How is this example like a hypothesis test?
The null hypothesis is “The person is innocent.” The alternative hypothesis is “The person is guilty.” The evidence is the data. In a courtroom, the person is assumed innocent until proven guilty. In a hypothesis test, we assume the null hypothesis is true until the data proves otherwise.
The two possible verdicts are similar to the two conclusions that are possible in a hypothesis test.
Reject the null hypothesis: When we reject a null hypothesis, we accept the alternative hypothesis. This is like a guilty verdict. The evidence is strong enough for the jury to reject the assumption of innocence. In a hypothesis test, the data is strong enough for us to reject the assumption that the null hypothesis is true.

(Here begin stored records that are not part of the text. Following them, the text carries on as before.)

(** A step without its number. *)
Definition content (s : Step) : Step := with_step_id 0 s.

Lemma push_all_content b steps :
  map content (bd_steps (push_all b steps)) = map content (bd_steps b ++ accepted b steps).
Proof.
  revert b. induction steps as [|s steps IH]; intros b; [cbn; by rewrite app_nil_r|].
  change (push_all b (s :: steps)) with (push_all (push_step b s).1 steps). rewrite IH.
  cbn [accepted]. unfold push_step. destruct (check_agent_step _) as [[]|]; [|done].
  destruct (next_totals _ _) as [[[[p c] h] cost]|]; [|done]. cbn [fst bd_steps].
  rewrite !map_app, <- app_assoc. done.
Qed.
End Atif.

(** A trajectory adds up.  Whatever steps are offered, the finished trajectory
    holds exactly the accepted ones in order, numbered from one without a gap; its
    aggregates are the sums over those steps, exact doubles and within the cost cap;
    every agent step carries its token counts or declares that no model was called;
    and a refused step leaves the builder as it was. *)
Theorem trajectory_adds_up (uid : str) (agent : Atif.Agent) (sid : option str) (steps : list Atif.Step) :
  let b := Atif.push_all (Atif.builder_new uid agent sid) steps in
  let t := Atif.finish b in
  map Atif.content (Atif.tj_steps t) =
    map Atif.content (Atif.accepted (Atif.builder_new uid agent sid) steps) /\
  map Atif.st_step_id (Atif.tj_steps t) = seqZ 1 (Z.of_nat (length (Atif.tj_steps t))) /\
  Forall Atif.step_ok (Atif.tj_steps t) /\
  (exists p c h cost,
     Atif.tj_final_metrics t =
       Some (Atif.mkFinalMetrics (Some p) (Some c) (Some h) (Some cost)
               (Some (Z.of_nat (length (Atif.tj_steps t)))) None) /\
     p = Atif.sum_of Atif.mt_prompt_tokens (Atif.tj_steps t) /\
     c = Atif.sum_of Atif.mt_completion_tokens (Atif.tj_steps t) /\
     h = Atif.sum_of Atif.mt_cached_tokens (Atif.tj_steps t) /\
     cost = Atif.cost_of (Atif.tj_steps t) /\
     Forall (fun n => n <= JCS_SAFE_MAX) [p; c; h] /\
     is_finite cost = true /\ SFltb Atif.MAX_COST_USD cost = false) /\
  (forall s e, (Atif.push_step b s).2 = Err e -> (Atif.push_step b s).1 = b).
Proof.
  intros b t. assert (Atif.wf b) as [Hi Hs Hp Hc Hh Hco Hb Hcb] by apply Atif.push_all_wf, Atif.builder_new_wf.
  split; [apply Atif.push_all_content|]. split; [exact Hi|]. split; [exact Hs|]. split.
  - exists (Atif.bd_total_prompt b), (Atif.bd_total_completion b), (Atif.bd_total_cached b), (Atif.bd_total_cost b).
    by split_and!; try apply Hcb.
  - intros s e. unfold Atif.push_step. destruct (Atif.check_agent_step _); [|done].
    by destruct (Atif.next_totals _ _) as [[[[? ?] ?] ?]|].
Qed.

Fail to reject the null hypothesis: When we fail to reject the null hypothesis, we are delivering a “not guilty” verdict. The jury concludes that the evidence is not strong enough to reject the assumption of innocence, so the evidence is too weak to support a guilty verdict. We conclude the data is not strong enough to reject the null hypothesis, so the data is too weak to accept the alternative hypothesis.
How does the courtroom analogy relate to type I and type II errors?

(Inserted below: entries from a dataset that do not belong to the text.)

Lemma close_excludes_admission_witness : 0 <= active_streams SessionSample.claimed.
Proof.
  refine (proj1 (proj1 (proj2 (close_excludes_admission SessionSample.opened
    (Closing.mk SessionSample.claimed 0 0 false) (Closing.mk SessionSample.claimed 0 0 false) eq_refl _
    SessionSample.closing_run SessionSample.draining_run)))).
  split; [reflexivity|]. vm_compute. discriminate.
Defined.
Definition env_of (f : list Effect -> Fate) : Env :=
  {| fate := f;
     others _ s := s;
     clock _ := 1750000000123;
     uid _ := lit "r-9";
     rebuilt _ := Some trajectory;
     exists_at _ p := bool_decide (p = lit "spool/a.atif-auth");
     artifact _ := as_bytes (lit "artifact");
     parsed _ := Ok trajectory;
     strict_issues _ := Ok [];
     marker _ := mkMarker [] [] |}.

(** The bridge refuses the close event. *)
Definition bridge_down (h : list Effect) : Fate :=
  match last h with Some (EmitClose _) => Fails (BridgeFailed (lit "broker down")) | _ => Fine end.

Lemma env_of_respects f : respects (env_of f).
Proof. split; [done|]. by intros h s _. Qed.

Definition config : @Config :=
  mkFinalizer (@as_signer ReceiptSample.toy_ed ReceiptSample.signer) (lit "spool") true false.

Definition run (f : list Effect -> Fate) : St * Outcome FinalizeOutcome :=
  @close_session_locked ascii_tables toy_ryu toy_sha256 ReceiptSample.toy_ed ReceiptSample.toy_b64
    (env_of f) config StopReason.SessionClosed (mkSt calm false []).

(** The effects of a close nothing disturbs. *)
Example calm_close_effects :
  match run (fun _ => Fine) with
  | (st, Return (ReceiptOutcome r)) =>
      close_complete_flag (session st) = true /\
      log st = [WaitStreams; WaitJobs; EnsureTools; PersistReceipt r; EmitReceipt r; EmitClose Workflow.Signed;
                RemoveStepJournal; RemoveTools; RemoveOutbox Journal.RECEIPT_OUTBOX_KIND;
                RemoveOutbox Journal.SESSION_CLOSE_OUTBOX_KIND; ClearBudget]
  | _ => False
  end.
Proof. vm_compute. split; reflexivity. Qed.

Lemma calm_coherent : coherent calm.
Proof. split; [vm_compute; by constructor|]. split; [vm_compute; by constructor|done]. Qed.

(** The session the refused close leaves, and what it returned. *)
Definition refused : St := (run bridge_down).1.

Lemma refused_run : run bridge_down = (refused, Failed (BridgeFailed (lit "broker down"))).
Proof. apply snd_eq_pair. vm_compute. reflexivity. Qed.
End FinalizerSample.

Type I error: The jury convicts an innocent person. By analogy, we reject a true null hypothesis and accept a false alternative hypothesis.

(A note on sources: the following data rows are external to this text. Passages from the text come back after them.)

Lemma revoke_instance_spec r uid cutoff x : 0 <= cutoff -> st_wf (store r) ->
  st_wf (store (revoke_instance r uid cutoff x).1) /\ grows r (revoke_instance r uid cutoff x).1 /\
  ((revoke_instance r uid cutoff x).2 = Ok tt ->
   cutoff < st_view (store (revoke_instance r uid cutoff x).1) (instance_key r uid)).
Proof.
  intros Hc Hwf. unfold revoke_instance. case_match eqn:Eo; [done|].
  pose proof (st_fetch_max_law (store r) (instance_key r uid) (cutoff + 1) Hwf) as H.
  destruct (st_fetch_max _ _ _) as [s' res]. destruct H as (Hwf' & -> & Hv); [unfold is_u64; lia|].
  cbn [fst snd store]. split; [done|]. unfold Contract.fetch_max in *.
  destruct (cutoff + 1 <=? JCS_SAFE_MAX) eqn:E; cbn [fst snd] in *; split.
  - split; [done|]. split; [done|]. intros k'. cbn [store]. rewrite Hv. unfold Contract.upd.
    case_bool_decide; [subst; lia|lia].
  - intros _. rewrite Hv. unfold Contract.upd. rewrite bool_decide_true by done. lia.
  - split; [done|]. split; [done|]. intros k'. cbn [store]. rewrite Hv. lia.
  - done.
Qed.

#[export] Program Instance state_list_laws : RevocationLaws (t St) := {|
  rl_wf r := st_wf (store r);
  rl_refuses := state_refuses;
|}.
Solve Obligations with (intros; first [done | by apply mark_spec | by apply revoke_instance_spec
  | (eapply refuses_grows; [|done]); first [by apply mark_spec | by apply revoke_instance_spec]]).
Next Obligation.
  intros r i e r' o Hwf H. left. cbn in H. unfold try_revoke_token in H.
  destruct (mark_spec r (issued_key r (ri_iss i) (ri_jti i)) Hwf) as (_ & (Hp & _) & Hm).
  rewrite H in *. cbn [fst snd] in *. unfold issued_key in *. rewrite Hp. by eapply Hm.
Qed.
Next Obligation.
  intros r i e r' o Hwf H. right; left. cbn in H. unfold try_revoke in H.
  destruct (mark_spec r (key r (ri_jti i)) Hwf) as (_ & (Hp & _) & Hm).
  rewrite H in *. cbn [fst snd] in *. unfold key in *. rewrite Hp. by eapply Hm.
Qed.
Next Obligation.
  intros r i cutoff e r' Hwf Hi H. right; right. cbn in H.
  destruct (revoke_instance_spec r (ri_instance_uid i) cutoff e) as (_ & (_ & Hp & _) & Hm); [lia|done|].
  rewrite H in *. cbn [fst snd] in *. unfold instance_key in *. rewrite Hp. specialize (Hm eq_refl). lia.
Qed.
Next Obligation.
  intros r i e Hwf H. cbn. unfold check_token, check, is_revoked. rewrite !st_get_law by done.
  cbn [map_err]. case_match eqn:E1; [done|]. case_match eqn:E2; [done|]. case_match eqn:E3; [done|].
  b2p. destruct H as [H|[H|H]]; lia.
Qed.
End StateList.

(** * The guard *)

Section Guard.
Import Guarded.

(** The parts of the guard other than the cache do not touch the cache. *)
Lemma record_revoked st ck b p : revoked (record_result st ck b p) = revoked st.
Proof. unfold record_result. by destruct b. Qed.

Lemma begin_revoked st ck : revoked (begin_lookup st ck).1 = revoked st.
Proof. unfold begin_lookup. case_match; [done|]. by destruct (open_until st). Qed.

Lemma lookup_revoked {A} st ck (a : result A str) : revoked (Guarded.lookup st ck a).1 = revoked st.
Proof.
  unfold Guarded.lookup. pose proof (begin_revoked st ck) as H.
  destruct (begin_lookup st ck) as [st' [p|e]]; cbn in *; [|done]. by rewrite record_revoked.
Qed.

(** An admitted read returns what the list answered; a refused one an error. *)
Lemma lookup_answer {A} st ck (a : result A str) :
  (Guarded.lookup st ck a).2 = a \/ exists e, (Guarded.lookup st ck a).2 = Err e.
Proof.
  unfold Guarded.lookup. destruct (begin_lookup st ck) as [st' [p|e]]; cbn; eauto.
Qed.

(** The cached revocation under [k] lasts until [e] and covers [cutoff]. *)
Definition live (st : GuardState) (k : str) (cutoff : option Z) (e : Z) : Prop :=
  exists c, revoked st !! k = Some c /\ e <= c_expires_at c /\
    match cutoff, c_cutoff c with None, _ => True | Some x, Some y => x <= y | Some _, None => False end.

Lemma live_revoked st st' k c e : revoked st' = revoked st -> live st k c e -> live st' k c e.
Proof. unfold live. by intros ->. Qed.

Lemma live_remember st ck k c e key cutoff x : live st k c e -> live (remember st ck key cutoff x) k c e.
Proof.
  intros (d & Hd & He & Hc). unfold remember. destruct (x <? _); [by exists d|].
  destruct (decide (key = k)) as [->|Hk].
  - rewrite Hd. eexists. cbn. rewrite lookup_insert_eq. split; [done|]. cbn. split; [lia|].
    destruct c as [c|], (c_cutoff d) as [y|], cutoff as [z|]; cbn in *; first [done|lia].
  - exists d. split; [|done]. destruct (revoked st !! key); [by cbn; rewrite lookup_insert_ne|].
    destruct (size _ <? _)%nat; [|done]. cbn. by rewrite lookup_insert_ne.
Qed.

Lemma live_cached st ck k c e key : epoch_seconds ck <= e -> live st k c e -> live (cached st ck key).1 k c e.
Proof.
  intros Hn (d & Hd & He & Hc). unfold cached. destruct (revoked st !! key) as [x|] eqn:Ek; [|by exists d].
  destruct (c_expires_at x >=? _) eqn:Ex; [by exists d|]. b2p. exists d. cbn. split; [|done].
  destruct (decide (key = k)) as [->|Hk]; [|by rewrite lookup_delete_ne].
  rewrite Hd in Ek. simplify_eq. lia.
Qed.

Lemma live_hit st ck k c e : epoch_seconds ck <= e -> live st k c e ->
  exists d, cached st ck k = (st, Some d) /\ revoked st !! k = Some d.
Proof.
  intros Hn (d & Hd & He & _). exists d. unfold cached. rewrite Hd.
  destruct (c_expires_at d >=? _) eqn:Ex; [done|]. b2p. lia.
Qed.

Lemma cached_cutoff_hit st ck k x e iat : epoch_seconds ck <= e -> live st k (Some x) e -> iat <= x ->
  exists y, cached_cutoff st ck k iat = (st, Some y).
Proof.
  intros Hn Hl Hi. unfold cached_cutoff. destruct (live_hit _ _ _ _ _ Hn Hl) as (d & -> & Hd).
  destruct Hl as (d' & Hd' & _ & Hc). rewrite Hd in Hd'. simplify_eq. cbn.
  destruct (c_cutoff d') as [y|]; [|done]. cbn. rewrite (proj2 (Z.leb_le iat y)) by lia. eauto.
Qed.

Lemma remember_live st ck k c e : epoch_seconds ck <= e ->
  (size (revoked st) < LOCAL_REVOKED_MAX)%nat -> live (remember st ck k c e) k c e.
Proof.
  intros Hn Hs. unfold remember, live. rewrite (proj2 (Z.ltb_ge _ _)) by lia.
  destruct (revoked st !! k) as [d|]; [|rewrite (proj2 (Nat.ltb_lt _ _)) by done]; cbn;
    rewrite lookup_insert_eq; (eexists; split; [done|]); cbn.
  - split; [lia|]. destruct c as [c|], (c_cutoff d); cbn; first [done|lia].
  - split; [lia|]. by destruct c.
Qed.

Context {I : Type} {RI : RevocationStore I} {SHA : Sha256}.

(** Calls on one guard, and writes and sweeps other replicas make on its list. *)
Inductive guard_op :=
| GRevoke (ck : Clock) (jti : str) (e : Z)
| GRevokeToken (ck : Clock) (issuer jti : str) (e : Z)
| GRevokeInstance (ck : Clock) (uid : str) (cutoff e : Z)
| GSweep (now : Z)
| GCheckToken (ck : Clock) (issuer jti uid : str) (iat : Z)
| GCheck (ck : Clock) (jti uid : str) (iat : Z)
| GIsRevoked (ck : Clock) (jti : str)
| GRemote (o : rev_op).

Definition apply_remote (i : I) (o : rev_op) : I :=
  match o with
  | RevJti j e => (rs_try_revoke i j e).1
  | RevToken iss j e => (rs_try_revoke_token i iss j e).1
  | RevInstance u c e => (rs_revoke_instance i u c e).1
  | RevSweep now => rs_sweep_expired i now
  end.

Definition apply_guard (g : Guarded.t I) (o : guard_op) : Guarded.t I :=
  match o with
  | GRevoke ck j e => (Guarded.try_revoke g ck j e).1
  | GRevokeToken ck iss j e => (Guarded.try_revoke_token g ck iss j e).1
  | GRevokeInstance ck u c e => (Guarded.revoke_instance g ck u c e).1
  | GSweep now => Guarded.sweep_expired g now
  | GCheckToken ck iss j u i => (Guarded.check_token g ck iss j u i).1
  | GCheck ck j u i => (Guarded.check g ck j u i).1
  | GIsRevoked ck j => (Guarded.is_revoked g ck j).1
  | GRemote o => Guarded.mk (apply_remote (inner g) o) (state g)
  end.

Definition run_guard (g : Guarded.t I) (ops : list guard_op) : Guarded.t I := fold_left apply_guard ops g.

(** Nothing runs past the second [e]; cutoffs are unsigned. *)
Definition remote_by (e : Z) (o : rev_op) : Prop :=
  match o with RevSweep now => now <= e | RevInstance _ c _ => 0 <= c | _ => True end.

Definition guard_by (e : Z) (o : guard_op) : Prop :=
  match o with
  | GRevoke ck _ _ | GRevokeToken ck _ _ _ | GCheckToken ck _ _ _ _ | GCheck ck _ _ _
  | GIsRevoked ck _ => epoch_seconds ck <= e
  | GRevokeInstance ck _ c _ => epoch_seconds ck <= e /\ 0 <= c
  | GSweep now => now <= e
  | GRemote o => remote_by e o
  end.

Lemma read_through_inner (g : Guarded.t I) ck st j i a : inner (read_through g ck st j i a).1 = inner g.
Proof. unfold read_through. by destruct (Guarded.lookup st ck a) as [? [|]]. Qed.

Lemma read_through_live (g : Guarded.t I) ck st j i a k c e : live st k c e -> live (state (read_through g ck st j i a).1) k c e.
Proof.
  intros Hl. unfold read_through. pose proof (lookup_revoked st ck a) as Hr.
  destruct (Guarded.lookup st ck a) as [st' [r|x]]; cbn [fst] in Hr;
    (assert (live st' k c e) by by eapply live_revoked); [|done].
  destruct r as [[]|]; cbn; by try apply live_remember.
Qed.

Lemma read_through_none (g : Guarded.t I) ck st j i a : (read_through g ck st j i a).2 = Ok None -> a = Ok None.
Proof.
  unfold read_through. destruct (lookup_answer st ck a) as [H|[e H]];
    destruct (Guarded.lookup st ck a) as [st' [r|x]]; cbn in *; try done; by intros [= ->].
Qed.

Lemma cached_cutoff_state st ck k iat : (cached_cutoff st ck k iat).1 = (cached st ck k).1.
Proof. unfold cached_cutoff. by destruct (cached st ck k). Qed.

(** A check answers "not revoked" only when the list itself just did. *)
Lemma check_token_none (g : Guarded.t I) ck issuer jti uid iat :
  (Guarded.check_token g ck issuer jti uid iat).2 = Ok None ->
  rs_check_token (inner g) issuer jti uid iat = Ok None.
Proof.
  unfold Guarded.check_token. repeat case_match; try done; simplify_eq; try done.
  all: by intros Hn%read_through_none.
Qed.

(** Reads write nothing to the list. *)
Lemma reads_inner (g : Guarded.t I) ck issuer jti uid iat :
  inner (Guarded.check_token g ck issuer jti uid iat).1 = inner g /\
  inner (Guarded.check g ck jti uid iat).1 = inner g /\
  inner (Guarded.is_revoked g ck jti).1 = inner g.
Proof.
  unfold Guarded.check_token, Guarded.check, Guarded.is_revoked.
  repeat split; repeat case_match; simplify_eq; by rewrite ?read_through_inner.
Qed.

(** Step over a cache lookup, keeping the live entry of [Hl]. *)
Ltac step_cached Hn Hl :=
  match goal with
  | |- context [cached ?st ?ck ?k] =>
      let H := fresh "Hlive" in
      pose proof (live_cached st ck _ _ _ k Hn Hl) as H; clear Hl; rename H into Hl;
      destruct (cached st ck k) as [? [?|]]; cbn [fst] in Hl; [done|]
  end.

(** Reads keep what is cached until [e]. *)
Lemma check_token_live (g : Guarded.t I) ck issuer jti uid iat k c e :
  epoch_seconds ck <= e -> live (state g) k c e ->
  live (state (Guarded.check_token g ck issuer jti uid iat).1) k c e.
Proof.
  intros Hn Hl. unfold Guarded.check_token. do 2 step_cached Hn Hl.
  pose proof (live_cached _ ck _ _ _ (cache_key (lit "instance") uid) Hn Hl) as Hl3.
  rewrite <- cached_cutoff_state with (iat := iat) in Hl3.
  destruct (cached_cutoff _ _ _ _) as [st3 [d|]]; [done|]. by apply read_through_live.
Qed.

Lemma check_live (g : Guarded.t I) ck jti uid iat k c e :
  epoch_seconds ck <= e -> live (state g) k c e -> live (state (Guarded.check g ck jti uid iat).1) k c e.
Proof.
  intros Hn Hl. unfold Guarded.check. step_cached Hn Hl.
  pose proof (live_cached _ ck _ _ _ (cache_key (lit "instance") uid) Hn Hl) as Hl3.
  rewrite <- cached_cutoff_state with (iat := iat) in Hl3.
  destruct (cached_cutoff _ _ _ _) as [st3 [d|]]; [done|]. by apply read_through_live.
Qed.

Type II error: The jury says a person is not guilty when he or she really is. By analogy, we fail to reject a null hypothesis that is false. In other words, we do not accept an alternative hypothesis when it is really true.
In this section, we introduced the four-step process of hypothesis testing:
Step 1: Determine the hypotheses.
- The hypotheses are claims about the population(s).
- The null hypothesis is a hypothesis that the parameter equals a specific value.
- The alternative hypothesis is the competing claim that the parameter is less than, greater than, or not equal to the parameter value in the null. The claim that drives the statistical investigation is usually found in the alternative hypothesis.
Step 2: Collect the data.
Because the hypothesis test is based on probability, random selection or assignment is essential in data production.
Step 3: Assess the evidence.
- Use the data to find a P-value.
- The P-value is a probability statement about how unlikely the data is if the null hypothesis is true.
- More specifically, the P-value gives the probability of sample results at least as extreme as the data if the null hypothesis is true.
Step 4: Give the conclusion.
- A small P-value says the data is unlikely to occur if the null hypothesis is true. We therefore conclude that the null hypothesis is probably not true and that the alternative hypothesis is true instead.
- We often choose a significance level as a benchmark for judging if the P-value is small enough. If the P-value is less than or equal to the significance level, we reject the null hypothesis and accept the alternative hypothesis instead.
- If the P-value is greater than the significance level, we say we “fail to reject” the null hypothesis. We never say that we “accept” the null hypothesis. We just say that we don’t have enough evidence to reject it. This is equivalent to saying we don’t have enough evidence to support the alternative hypothesis.
- Our conclusion will respond to the research question, so we often state the conclusion in terms of the alternative hypothesis.
Inference is based on probability, so there is always uncertainty. Although we may have strong evidence against it, the null hypothesis may still be true. If this is the case, we have a type I error. Similarly, even if we fail to reject the null hypothesis, it does not mean the alternative hypothesis is false. In this case, we have a type II error. These errors are not the result of a mistake in conducting the hypothesis test. They occur because of random chance.